Project Prevention is a controversial U.S. nonprofit that pays $300 to drug addicts who volunteer for long-term birth control, which often means sterilization. It has operated since 1997, originally as Children Requiring A Caring Kommunity (CRACK), just expanded to Britain (at £200), and plans to cover Australia and perhaps even Africa.
The British operation, which is funded by a single $20,000 donation from an American expat, has been controversial since at least March. The noise spilled over to Time magazine in April, which quoted a London-based treatment agency as calling Project Prevention "morally reprehensible and irrelevant," and continued in May. The storm reached a crescendo in October, when one British man accepted the cash for a vasectomy, in a televised ceremony.
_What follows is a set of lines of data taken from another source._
(** * Verification of the inference-serving and telemetry core of glosentra

    Shallow embedding of
    - [core/model_registry.py]  (ModelRegistry.get_model, _load_model)
    - [core/inference.py]       (InferenceEngine: run_inference, _decode_image,
                                 _process_results, run_async)
    - [core/db.py]              (AnalyticsDB: log_inference, log_model_usage,
                                 _background_writer, _execute_batch_write, get_stats)
    - [services/analytics.py]   (AnalyticsService.log_inference_run,
                                 get_performance_metrics)
    - [routes/api.py]           (get_models, process_image)
    - [core/chroma_integration.py] (ChromaIntegration.search_documents)
    - [config.py]               (THREAD_POOL_WORKERS). *)

From Stdlib Require Import String List Bool Arith Lia QArith Qround ZArith Permutation Sorted Lqa SpecFloat.
Import ListNotations.
Open Scope nat_scope.

(** Generic helpers: Python dict with string keys as an association list,
    and [list.__setitem__] on an in-range index. *)
Fixpoint dict_get {V : Type} (k : string) (d : list (string * V)) : option V :=
  match d with
  | [] => None
  | (k', v) :: d' => if String.eqb k k' then Some v else dict_get k d'
  end.

Fixpoint dict_set {V : Type} (k : string) (v : V) (d : list (string * V))
  : list (string * V) :=
  match d with
  | [] => [(k, v)]
  | (k', v') :: d' => if String.eqb k k' then (k, v) :: d' else (k', v') :: dict_set k v d'
  end.

Fixpoint list_set {A : Type} (l : list A) (i : nat) (x : A) : list A :=
  match l, i with
  | [], _ => []
  | _ :: l', O => x :: l'
  | y :: l', S i' => y :: list_set l' i' x
  end.

(* ------------------------------------------------------------------ *)
(** ** ModelRegistry (core/model_registry.py) *)
Module ModelRegistry.
Local Open Scope string_scope.

Definition Task := string.
Definition Path := string.

(** A YOLO object built by the [YOLO(path)] constructor; [yolo_id] is the
    index of the constructor call that produced it, so two handles are the
    same object exactly when they are equal. *)
Record YOLO := mkYOLO { yolo_path : Path; yolo_id : nat }.

(** The collaborators of [_load_model]: the Flask config [MODEL_PATHS],
    [Path(p).exists()], and whether the [n]-th [YOLO(p)] constructor call
    succeeds (it raises otherwise). *)
Record Env := mkEnv {
  MODEL_PATHS : Task -> option Path;
  path_exists : Path -> bool;
  yolo_ok : nat -> Path -> bool
}.

(** [self._models], plus two ghost fields that only observe the run:
    the paths passed to [YOLO(...)] so far, in call order, and the number of
    [_load_model] invocations. *)
Record Registry := mkRegistry {
  _models : list (Task * YOLO);
  yolo_log : list Path;
  loads : nat
}.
Some are even reported as accusing the group of "genocide" while, more circumspectly, former UK home secretary David Blunkett said:
My big worry is that, whatever the good intentions, this money is likely to go straight into the dealer's hands as they buy a £200 tranche of heroin or crack.
In the face of this torrent of criticism, the founder, Barbara Harris, remains extremely sure of herself and somewhat cavalier in her attitudes, for instance saying:
If they want to tell their doctor, that's their choice - we don't communicate with doctors.
That seems odd: Her organization is predicated on the irresponsibility of the clients, and yet she blithely abdicates any liability to ensure they get proper medical advice. And then there is an infamous comment that she has repeated rather than retracting:
We don't allow dogs to breed. We spay them. We neuter them. We try to keep them from having unwanted puppies, and yet these women are literally having litters of children.
Some of the publicity may seem a little overblown. After all, precisely one Briton has taken the money (incidentally, he seems not to conform to the stated rules that addicts they pay already be parents), and in 13 years, Project Prevention has paid for only 1319 women to have tubal ligations, as well as for 54 vasectomies and 2227 clients who adopted other forms of long-term birth control, such as IUDs, Depo-Provera, etc. That hardly seems like an efficient use of a reported half a million dollars a year in donations, from a donor base that includes the billionaire Republican Richard Scaife.
Project Prevention may not be a classic scam, in that its officers may be sincere, but it represents a very dangerous tendency, and one that is superficially all too appealing. (An online Huffington Post poll is currently showing majority support for its activities, albeit with vigorous debate in the comments.) That is why the National Advocates for Pregnant Women has come out strongly in opposition, while the Committee on Women, Population, and the Environment (CWPE) has summarized many of the reasons to oppose CRACK aka Project Prevention (full explanations here):
- The mission is eugenic, and violates the rights of marginalized women with substance abuse issues.
- It limits birth control options, by compensating women only for certain methods, which provide no protections against STDs.
- It also increases health risks for women by encouraging them to put more chemicals into their weakened bodies.
- It impedes the goals of substance abuse treatment by encouraging one quick fix and ignoring medical treatment for substance abuse.
- It capitalizes on the myths about "crack babies," which have been called "the epidemic that wasn't."
CWPE concludes its list of criticisms thus:
Women with substance abuse problems need drug treatment, decent jobs, educational opportunities, mental health services, and childcare services. It is the lack of these services and the denial of human dignity, which exacerbate conditions of poverty, racism, social status and gender discrimination. These conditions can lead to women seeking out substances to medicate pain. Therefore, it is oppression that needs to be eliminated, not the reproductive capacity of women.